→ **Task prompt**:
From the entries below, transcribe exactly the lines between the line holding "(** All started: the" and the line holding "(** [lintOutbound] reports", inclusive; skip all other lines.

→ **Supplied data**:
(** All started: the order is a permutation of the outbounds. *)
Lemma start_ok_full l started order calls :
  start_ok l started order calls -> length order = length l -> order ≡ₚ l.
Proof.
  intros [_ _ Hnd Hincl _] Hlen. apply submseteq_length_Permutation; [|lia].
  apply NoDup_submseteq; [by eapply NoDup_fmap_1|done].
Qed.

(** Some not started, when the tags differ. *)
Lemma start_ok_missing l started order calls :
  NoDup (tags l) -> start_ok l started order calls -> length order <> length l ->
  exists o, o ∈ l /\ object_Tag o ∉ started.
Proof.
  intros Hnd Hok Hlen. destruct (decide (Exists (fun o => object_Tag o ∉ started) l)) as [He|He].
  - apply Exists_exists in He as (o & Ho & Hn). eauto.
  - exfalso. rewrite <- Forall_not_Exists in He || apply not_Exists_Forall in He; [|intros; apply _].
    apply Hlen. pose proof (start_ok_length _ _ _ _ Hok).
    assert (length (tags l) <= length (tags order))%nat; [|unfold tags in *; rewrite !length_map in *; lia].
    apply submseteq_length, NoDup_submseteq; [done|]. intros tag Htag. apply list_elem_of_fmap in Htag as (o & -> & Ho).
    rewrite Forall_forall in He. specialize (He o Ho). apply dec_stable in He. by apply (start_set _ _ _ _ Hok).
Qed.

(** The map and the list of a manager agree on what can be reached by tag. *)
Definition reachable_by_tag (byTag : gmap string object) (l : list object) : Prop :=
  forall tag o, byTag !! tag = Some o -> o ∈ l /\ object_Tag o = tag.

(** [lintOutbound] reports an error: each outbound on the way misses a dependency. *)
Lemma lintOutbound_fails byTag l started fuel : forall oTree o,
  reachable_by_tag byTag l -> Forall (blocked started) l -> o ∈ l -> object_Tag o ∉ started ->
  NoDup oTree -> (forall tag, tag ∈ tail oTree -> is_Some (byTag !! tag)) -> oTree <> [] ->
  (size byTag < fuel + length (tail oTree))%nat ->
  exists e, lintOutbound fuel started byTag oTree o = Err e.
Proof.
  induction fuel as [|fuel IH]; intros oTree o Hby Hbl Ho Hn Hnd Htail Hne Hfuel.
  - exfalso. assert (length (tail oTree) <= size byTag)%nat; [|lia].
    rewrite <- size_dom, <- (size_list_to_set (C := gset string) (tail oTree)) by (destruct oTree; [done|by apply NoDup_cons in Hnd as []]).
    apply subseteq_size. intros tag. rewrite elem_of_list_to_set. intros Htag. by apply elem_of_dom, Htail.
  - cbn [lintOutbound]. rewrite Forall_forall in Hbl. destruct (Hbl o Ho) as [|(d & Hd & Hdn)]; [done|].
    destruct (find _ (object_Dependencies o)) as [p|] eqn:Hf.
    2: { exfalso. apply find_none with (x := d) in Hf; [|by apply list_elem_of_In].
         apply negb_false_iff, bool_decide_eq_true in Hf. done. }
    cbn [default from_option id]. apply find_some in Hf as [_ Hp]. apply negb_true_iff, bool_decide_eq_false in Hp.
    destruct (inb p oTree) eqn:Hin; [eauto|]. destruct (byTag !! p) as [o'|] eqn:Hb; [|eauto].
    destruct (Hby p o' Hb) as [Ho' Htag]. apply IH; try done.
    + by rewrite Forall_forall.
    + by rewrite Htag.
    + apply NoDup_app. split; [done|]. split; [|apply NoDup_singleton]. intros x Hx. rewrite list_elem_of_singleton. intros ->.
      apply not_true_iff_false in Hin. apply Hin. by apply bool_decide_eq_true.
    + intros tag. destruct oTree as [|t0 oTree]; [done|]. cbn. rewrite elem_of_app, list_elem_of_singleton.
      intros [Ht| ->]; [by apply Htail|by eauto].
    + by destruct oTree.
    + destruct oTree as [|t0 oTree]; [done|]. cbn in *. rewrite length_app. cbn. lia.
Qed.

---

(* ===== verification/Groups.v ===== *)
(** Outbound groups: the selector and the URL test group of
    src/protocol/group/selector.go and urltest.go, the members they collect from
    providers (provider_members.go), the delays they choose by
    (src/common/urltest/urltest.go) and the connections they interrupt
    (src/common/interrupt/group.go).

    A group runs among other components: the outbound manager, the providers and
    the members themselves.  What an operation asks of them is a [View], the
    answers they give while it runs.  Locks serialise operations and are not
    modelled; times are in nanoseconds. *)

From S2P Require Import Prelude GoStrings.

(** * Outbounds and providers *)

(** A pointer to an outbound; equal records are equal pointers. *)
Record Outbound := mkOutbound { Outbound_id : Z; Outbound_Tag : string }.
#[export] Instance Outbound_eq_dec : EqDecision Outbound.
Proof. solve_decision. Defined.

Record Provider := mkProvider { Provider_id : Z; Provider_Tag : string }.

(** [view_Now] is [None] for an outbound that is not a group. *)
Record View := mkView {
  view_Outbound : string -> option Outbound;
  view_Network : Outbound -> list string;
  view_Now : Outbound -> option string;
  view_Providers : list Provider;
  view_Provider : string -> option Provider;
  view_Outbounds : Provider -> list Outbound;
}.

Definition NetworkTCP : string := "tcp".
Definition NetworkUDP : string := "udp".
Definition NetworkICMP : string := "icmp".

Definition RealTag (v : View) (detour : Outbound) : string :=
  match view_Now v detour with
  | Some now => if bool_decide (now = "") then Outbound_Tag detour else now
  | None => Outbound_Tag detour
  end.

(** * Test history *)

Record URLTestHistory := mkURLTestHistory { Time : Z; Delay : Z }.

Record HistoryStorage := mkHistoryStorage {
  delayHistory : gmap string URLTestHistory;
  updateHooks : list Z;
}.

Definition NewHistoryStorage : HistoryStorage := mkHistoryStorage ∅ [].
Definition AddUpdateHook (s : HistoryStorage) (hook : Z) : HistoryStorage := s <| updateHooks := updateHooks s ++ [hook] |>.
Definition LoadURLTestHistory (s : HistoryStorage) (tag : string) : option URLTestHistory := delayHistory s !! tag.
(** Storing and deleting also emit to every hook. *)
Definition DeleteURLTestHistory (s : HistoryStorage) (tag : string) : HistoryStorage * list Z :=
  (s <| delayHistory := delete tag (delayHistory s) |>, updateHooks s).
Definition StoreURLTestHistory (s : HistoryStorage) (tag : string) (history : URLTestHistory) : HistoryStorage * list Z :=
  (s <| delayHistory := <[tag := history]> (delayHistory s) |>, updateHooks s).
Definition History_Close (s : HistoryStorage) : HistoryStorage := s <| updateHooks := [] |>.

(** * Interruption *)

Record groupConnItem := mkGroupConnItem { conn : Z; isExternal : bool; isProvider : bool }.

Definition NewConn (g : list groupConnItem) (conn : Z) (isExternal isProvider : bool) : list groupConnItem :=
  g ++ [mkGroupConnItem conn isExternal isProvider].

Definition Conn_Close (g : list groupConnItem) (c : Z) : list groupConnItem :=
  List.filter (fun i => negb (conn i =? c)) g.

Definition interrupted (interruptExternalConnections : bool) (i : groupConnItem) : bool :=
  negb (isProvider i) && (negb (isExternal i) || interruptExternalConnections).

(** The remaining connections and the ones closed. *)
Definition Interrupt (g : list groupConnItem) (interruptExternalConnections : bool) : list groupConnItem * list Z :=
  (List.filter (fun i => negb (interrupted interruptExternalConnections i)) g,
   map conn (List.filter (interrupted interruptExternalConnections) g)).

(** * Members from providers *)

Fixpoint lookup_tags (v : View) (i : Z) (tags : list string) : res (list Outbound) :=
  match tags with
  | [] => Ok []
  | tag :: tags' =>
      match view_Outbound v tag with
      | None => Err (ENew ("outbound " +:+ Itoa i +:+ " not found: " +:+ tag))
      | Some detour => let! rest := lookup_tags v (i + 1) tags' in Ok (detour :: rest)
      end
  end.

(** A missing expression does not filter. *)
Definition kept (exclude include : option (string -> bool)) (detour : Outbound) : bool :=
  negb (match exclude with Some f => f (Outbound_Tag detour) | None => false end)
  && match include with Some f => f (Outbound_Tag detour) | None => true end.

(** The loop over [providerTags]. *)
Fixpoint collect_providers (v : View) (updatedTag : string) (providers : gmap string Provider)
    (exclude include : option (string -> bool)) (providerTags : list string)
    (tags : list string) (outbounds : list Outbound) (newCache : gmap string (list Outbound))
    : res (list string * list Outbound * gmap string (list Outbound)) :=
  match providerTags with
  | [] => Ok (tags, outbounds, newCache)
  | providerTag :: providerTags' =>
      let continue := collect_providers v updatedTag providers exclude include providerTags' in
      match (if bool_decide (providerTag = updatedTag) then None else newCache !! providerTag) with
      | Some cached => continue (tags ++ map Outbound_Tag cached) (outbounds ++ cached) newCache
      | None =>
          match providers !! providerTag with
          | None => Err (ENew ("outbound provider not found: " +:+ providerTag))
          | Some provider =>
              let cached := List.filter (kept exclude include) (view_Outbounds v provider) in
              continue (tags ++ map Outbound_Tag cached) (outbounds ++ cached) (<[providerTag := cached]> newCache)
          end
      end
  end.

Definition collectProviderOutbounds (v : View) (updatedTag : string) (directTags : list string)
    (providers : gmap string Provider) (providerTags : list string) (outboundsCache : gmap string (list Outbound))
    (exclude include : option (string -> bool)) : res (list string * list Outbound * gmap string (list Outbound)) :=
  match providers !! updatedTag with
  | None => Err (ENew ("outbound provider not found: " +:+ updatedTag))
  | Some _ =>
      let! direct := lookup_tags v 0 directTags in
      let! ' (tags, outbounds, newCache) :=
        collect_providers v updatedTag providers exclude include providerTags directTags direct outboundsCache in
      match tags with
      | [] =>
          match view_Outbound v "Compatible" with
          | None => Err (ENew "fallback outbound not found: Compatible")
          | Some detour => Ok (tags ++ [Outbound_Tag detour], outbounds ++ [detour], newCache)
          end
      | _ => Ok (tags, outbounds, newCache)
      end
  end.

==

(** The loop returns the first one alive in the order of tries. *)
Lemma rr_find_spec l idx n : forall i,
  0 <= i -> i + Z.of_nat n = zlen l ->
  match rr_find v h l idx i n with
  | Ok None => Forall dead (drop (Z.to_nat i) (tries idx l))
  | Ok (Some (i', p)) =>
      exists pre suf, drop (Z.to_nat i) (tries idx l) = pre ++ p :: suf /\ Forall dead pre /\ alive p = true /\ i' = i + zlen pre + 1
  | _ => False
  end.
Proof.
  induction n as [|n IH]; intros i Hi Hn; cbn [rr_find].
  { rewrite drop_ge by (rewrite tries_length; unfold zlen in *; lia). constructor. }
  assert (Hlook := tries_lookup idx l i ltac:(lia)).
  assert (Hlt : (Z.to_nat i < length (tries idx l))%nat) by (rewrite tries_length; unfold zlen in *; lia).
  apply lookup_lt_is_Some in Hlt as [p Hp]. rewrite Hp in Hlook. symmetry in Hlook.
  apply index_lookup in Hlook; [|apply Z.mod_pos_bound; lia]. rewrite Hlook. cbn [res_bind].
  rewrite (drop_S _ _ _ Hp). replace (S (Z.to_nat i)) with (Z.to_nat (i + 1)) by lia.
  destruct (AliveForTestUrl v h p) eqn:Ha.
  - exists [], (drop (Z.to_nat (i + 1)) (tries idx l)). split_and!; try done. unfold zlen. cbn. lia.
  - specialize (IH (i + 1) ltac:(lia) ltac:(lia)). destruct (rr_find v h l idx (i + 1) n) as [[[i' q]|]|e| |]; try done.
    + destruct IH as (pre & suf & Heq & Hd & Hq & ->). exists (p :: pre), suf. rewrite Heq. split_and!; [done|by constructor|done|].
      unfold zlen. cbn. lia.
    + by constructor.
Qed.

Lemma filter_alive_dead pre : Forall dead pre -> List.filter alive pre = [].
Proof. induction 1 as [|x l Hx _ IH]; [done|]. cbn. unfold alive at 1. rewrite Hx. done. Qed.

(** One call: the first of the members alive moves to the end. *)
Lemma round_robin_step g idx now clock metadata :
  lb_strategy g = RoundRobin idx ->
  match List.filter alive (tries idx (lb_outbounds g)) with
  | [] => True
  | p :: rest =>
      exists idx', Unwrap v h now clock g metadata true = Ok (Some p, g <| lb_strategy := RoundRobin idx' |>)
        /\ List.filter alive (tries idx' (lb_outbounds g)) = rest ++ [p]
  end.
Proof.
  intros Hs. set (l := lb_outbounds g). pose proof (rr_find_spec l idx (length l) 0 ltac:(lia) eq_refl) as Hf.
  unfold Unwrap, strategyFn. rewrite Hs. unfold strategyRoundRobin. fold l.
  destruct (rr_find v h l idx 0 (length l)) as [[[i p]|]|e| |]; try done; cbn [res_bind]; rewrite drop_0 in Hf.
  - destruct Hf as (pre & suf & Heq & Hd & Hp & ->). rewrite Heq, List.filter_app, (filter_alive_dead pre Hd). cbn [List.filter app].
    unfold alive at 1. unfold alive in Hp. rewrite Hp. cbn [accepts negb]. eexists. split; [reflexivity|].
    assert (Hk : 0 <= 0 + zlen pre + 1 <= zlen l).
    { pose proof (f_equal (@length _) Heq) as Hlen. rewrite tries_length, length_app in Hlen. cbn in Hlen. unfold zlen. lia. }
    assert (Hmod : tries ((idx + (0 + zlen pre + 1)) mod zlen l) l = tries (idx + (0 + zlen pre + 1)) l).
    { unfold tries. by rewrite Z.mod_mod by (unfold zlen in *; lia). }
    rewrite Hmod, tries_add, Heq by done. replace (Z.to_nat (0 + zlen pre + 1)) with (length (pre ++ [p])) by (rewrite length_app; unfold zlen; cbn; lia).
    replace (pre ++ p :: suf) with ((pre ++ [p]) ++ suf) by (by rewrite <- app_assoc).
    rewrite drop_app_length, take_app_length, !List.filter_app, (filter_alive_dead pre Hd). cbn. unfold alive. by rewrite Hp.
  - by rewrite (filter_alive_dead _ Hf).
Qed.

→ **Your response**:
(** All started: the order is a permutation of the outbounds. *)
Lemma start_ok_full l started order calls :
  start_ok l started order calls -> length order = length l -> order ≡ₚ l.
Proof.
  intros [_ _ Hnd Hincl _] Hlen. apply submseteq_length_Permutation; [|lia].
  apply NoDup_submseteq; [by eapply NoDup_fmap_1|done].
Qed.

(** Some not started, when the tags differ. *)
Lemma start_ok_missing l started order calls :
  NoDup (tags l) -> start_ok l started order calls -> length order <> length l ->
  exists o, o ∈ l /\ object_Tag o ∉ started.
Proof.
  intros Hnd Hok Hlen. destruct (decide (Exists (fun o => object_Tag o ∉ started) l)) as [He|He].
  - apply Exists_exists in He as (o & Ho & Hn). eauto.
  - exfalso. rewrite <- Forall_not_Exists in He || apply not_Exists_Forall in He; [|intros; apply _].
    apply Hlen. pose proof (start_ok_length _ _ _ _ Hok).
    assert (length (tags l) <= length (tags order))%nat; [|unfold tags in *; rewrite !length_map in *; lia].
    apply submseteq_length, NoDup_submseteq; [done|]. intros tag Htag. apply list_elem_of_fmap in Htag as (o & -> & Ho).
    rewrite Forall_forall in He. specialize (He o Ho). apply dec_stable in He. by apply (start_set _ _ _ _ Hok).
Qed.

(** The map and the list of a manager agree on what can be reached by tag. *)
Definition reachable_by_tag (byTag : gmap string object) (l : list object) : Prop :=
  forall tag o, byTag !! tag = Some o -> o ∈ l /\ object_Tag o = tag.

(** [lintOutbound] reports an error: each outbound on the way misses a dependency. *)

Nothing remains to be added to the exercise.